Soufflant bruyamment de leurs deux poumons, ils s’extirpèrent des ombres du quai qui les avaient soustraits aux regards des passants et s’engagèrent dans une ruelle. Les paupières du garçon se tournaient souvent vers la souffrance de son autre moitié, anticipant les manques de symétrie d’équilibre qui leur auraient fait risquer une chute. Se déplacer ainsi leur avait coûté plusieurs années d’apprentissage. Il leur fallait rester prudents : ils ne pouvaient risquer de briser leur chargement mystérieux. Mais un vase malencontreusement cassé eut tôt fait d’attirer l’attention d’un préposé qui arpentait la place sous les dernières étoiles du matin. Impassible, il s’empara des enfants et les tira vers la triade de magistrats qui siégeaient en permanence dans le coin Est du marché de Tenochtitlan. La vue des jumeaux soudés provoqua une avalanche de murmures de la part de la foule.

Le doyen des juges se pencha afin d’observer au plus près le curieux phénomène :
– Que se présente donc aujourd’hui devant nous, nous qui sommes les gardiens du peuple ? l’interrogea nerveusement l’un de ses collègues qui refusait d’accepter ce que ses yeux fatigués par la veillée de la nuit lui dévoilaient.
À leur grande surprise, ce furent les deux têtes qui leur répondirent :
– Nous sommes les représentants du sombre dieu du ciel nocturne, affirma le garçon en langue nahuatl tout en désignant la voûte céleste qui se déchirait peu à peu.
– Nous devons parler à notre serviteur Moctezuma, soupira l’autre visage aux traits déformés.
Les juges de Tenochtitlan frissonnèrent de concert. Il n’était jamais bon de se retrouver face aux hérauts du dieu de la guerre, le féroce Tezcatlipoca. Quelque peu angoissé, le magistrat assis au centre se tripota les orteils qui dépassaient de sa sandale gauche. Sa talonnière droite martelait le sol de pierre.

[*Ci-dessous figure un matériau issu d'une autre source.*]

(** ** The layout of a packed message

    Byte [i] of the TMS vector goes to offset [pos wsz i] of the message,
    byte [i] of the TDI vector one word further. *)

Definition pos (wsz i : Z) : Z := wsz + 2 * wsz * (i / wsz) + i `mod` wsz.

(** [buf] holds the bytes [lo .. hi-1] of both vectors. *)
Definition packed (wsz lo hi : Z) (tms tdi buf : list Z) : Prop :=
  ∀ i, lo ≤ i < hi → ix buf (pos wsz i) = ix tms i ∧ ix buf (pos wsz i + wsz) = ix tdi i.

Lemma pos_word wsz j i : 0 < wsz → wsz * j ≤ i < wsz * j + wsz →
  pos wsz i = wsz + 2 * wsz * j + (i - wsz * j).
Proof.
  intros Hw Hi. unfold pos.
  rewrite <-(Z.div_unique i wsz j (i - wsz * j)), <-(Z.mod_unique i wsz j (i - wsz * j)); lia.
Qed.

(** Copying [n] bytes, at most a word, of both vectors. *)
Lemma pack_word_ok wsz j n tms tdi buf : 0 < wsz → 0 ≤ j → 0 ≤ n ≤ wsz →
  wsz * j + n ≤ zlen tms → wsz * j + n ≤ zlen tdi →
  wsz + 2 * wsz * j + wsz + n ≤ zlen buf →
  ∃ buf', (buf1 ← memcpy (wsz + 2 * wsz * j) tms (wsz * j) n buf;
           memcpy (wsz + 2 * wsz * j + wsz) tdi (wsz * j) n buf1) = Ret buf' ∧
    length buf' = length buf ∧
    packed wsz (wsz * j) (wsz * j + n) tms tdi buf' ∧
    (∀ p, p < wsz + 2 * wsz * j → ix buf' p = ix buf p) ∧
    (bytes tms → bytes tdi → bytes buf → bytes buf').
Proof.
  intros Hw Hj Hn Ht Hd Hb.
  destruct (memcpy_ix (wsz + 2 * wsz * j) tms (wsz * j) n buf) as (b1 & E1 & L1 & I1 & B1); [lia..|].
  destruct (memcpy_ix (wsz + 2 * wsz * j + wsz) tdi (wsz * j) n b1)
    as (b2 & E2 & L2 & I2 & B2); [lia..|].
  rewrite E1. cbn [mbind outcome_bind]. exists b2. split_and!; [done|lia| | |by auto].
  - intros i Hi. rewrite (pos_word wsz j i) by lia. rewrite !I2, !I1. zbool.
    split; f_equal; lia.
  - intros p Hp. rewrite I2, I1. by zbool.
Qed.

Lemma pos_lt wsz j i : 0 < wsz → 0 ≤ i < wsz * j → pos wsz i + wsz < wsz + 2 * wsz * j.
Proof.
  intros Hw Hi. unfold pos. pose proof (Z.div_mod i wsz ltac:(lia)).
  pose proof (Z.mod_pos_bound i wsz Hw). assert (i / wsz ≤ j - 1) by nia. nia.
Qed.
Lemma fresh_drv_ok : axis_ok drv.
Proof. apply axis_new_ok; [unfold is_byte; lia|done]. Qed.

Definition tms : list Z := [1; 2; 3; 4; 5; 6].
Definition tdi : list Z := [10; 20; 30; 40; 50; 3].

Ltac concrete := first [exact fresh_drv_ok | reflexivity | (vm_compute; congruence)
  | (vm_compute; split; congruence) | (repeat constructor; unfold is_byte; lia)].

Lemma loopback_tdo_is_tdi_witness :
  ∃ tdo' a', sendVectors 43 tms tdi (replicate 8 0) drv = (Ret tdo', a') ∧
    take 6 tdo' = take 6 tdi ∧ rx_frame 6 (replicate 8 0) tdo' ∧
    tp a' = tp drv ∧ xid_ a' = 255.
Proof. apply (@loopback_tdo_is_tdi le_platform eq_refl drv 43 tms tdi (replicate 8 0)); concrete. Defined.

Lemma sendVectors_message_witness :
  ∃ msg,
    sendVectors 43 tms tdi (replicate 8 0) drv =
      transfer 43 tms tdi (replicate 8 0) (set_txBuf msg (set_xid 255 drv)) ∧
    zlen msg = 2048 ∧ le_val (take 4 msg) = snd (mkShift 254 43) ∧
    (∀ i, 4 ≤ i < 4 → ix msg i = Some 0) ∧
    unpack 4 6 msg = (Some <$> take 6 tms, Some <$> take 6 tdi).
Proof. apply (sendVectors_message 43 tms tdi (replicate 8 0) drv); concrete. Defined.

Lemma sendVectors_safe_witness :
  let (o, a') := sendVectors 43 tms tdi (replicate 8 0) drv in
  match o with
  | Ret tdo' => rx_frame 6 (replicate 8 0) tdo' ∧ bytes tdo'
  | Throw _ => True
  | _ => False
  end ∧ axis_ok a' ∧ same_geometry drv a' ∧ xid_ a' = 255.
Proof. apply (sendVectors_safe 43 tms tdi (replicate 8 0) drv); concrete. Defined.

(** 1024 bytes, the default of the debug bridge driver, on the initial
    buffer of 2048 bytes. *)
Lemma sendVectors_overflow_witness :
  fst (sendVectors 8192 (replicate 1024 0) (replicate 1024 0) (replicate 1024 0) drv) =
    Fault OutOfBounds.
Proof.
  apply (sendVectors_overflow 8192 (replicate 1024 0) (replicate 1024 0) (replicate 1024 0) drv);
    concrete.
Defined.

Lemma query_establishes_witness :
  let (o, a') := query drv in
  match o with
  | Ret n => axis_ok a' ∧ n = memDepth_ a' * wordSize_ a' ∧
      retry_ a' = (if 0 =? memDepth_ a' then 0 else 5) ∧
      xid_ a' = xid_ drv ∧ bufSz_ drv ≤ bufSz_ a' ∧
      (∀ k, 0 < n → 0 ≤ k ≤ n → wordSize_ a' + 2 * word_ceil (wordSize_ a') k ≤ bufSz_ a')
  | Throw e => axis_ok a' ∨
      e = ProtoErr "Received invalid word size" ∧ 1 ≤ wordSize_ a' < 4
  | _ => False
  end.
Proof. apply (query_establishes drv), fresh_drv_ok. Defined.

Definition start : @Rel JtagDriverLoopBack := (drv, []).
Definition after_query : @Rel JtagDriverLoopBack := snd (xferRel 4 0 start).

– Qu’on fasse appeler le prêtre du Calmecac le plus proche. Les affaires religieuses ne nous concernent pas ! glapit-il, espérant ainsi se débarrasser administrativement de la compagnie de ces êtres malsains qu’il devinait puissants.
– Nous sommes uniquement habilités à juger les cas de vols et de litiges, Ô Divinités, justifia un autre juge d’une voix étranglée.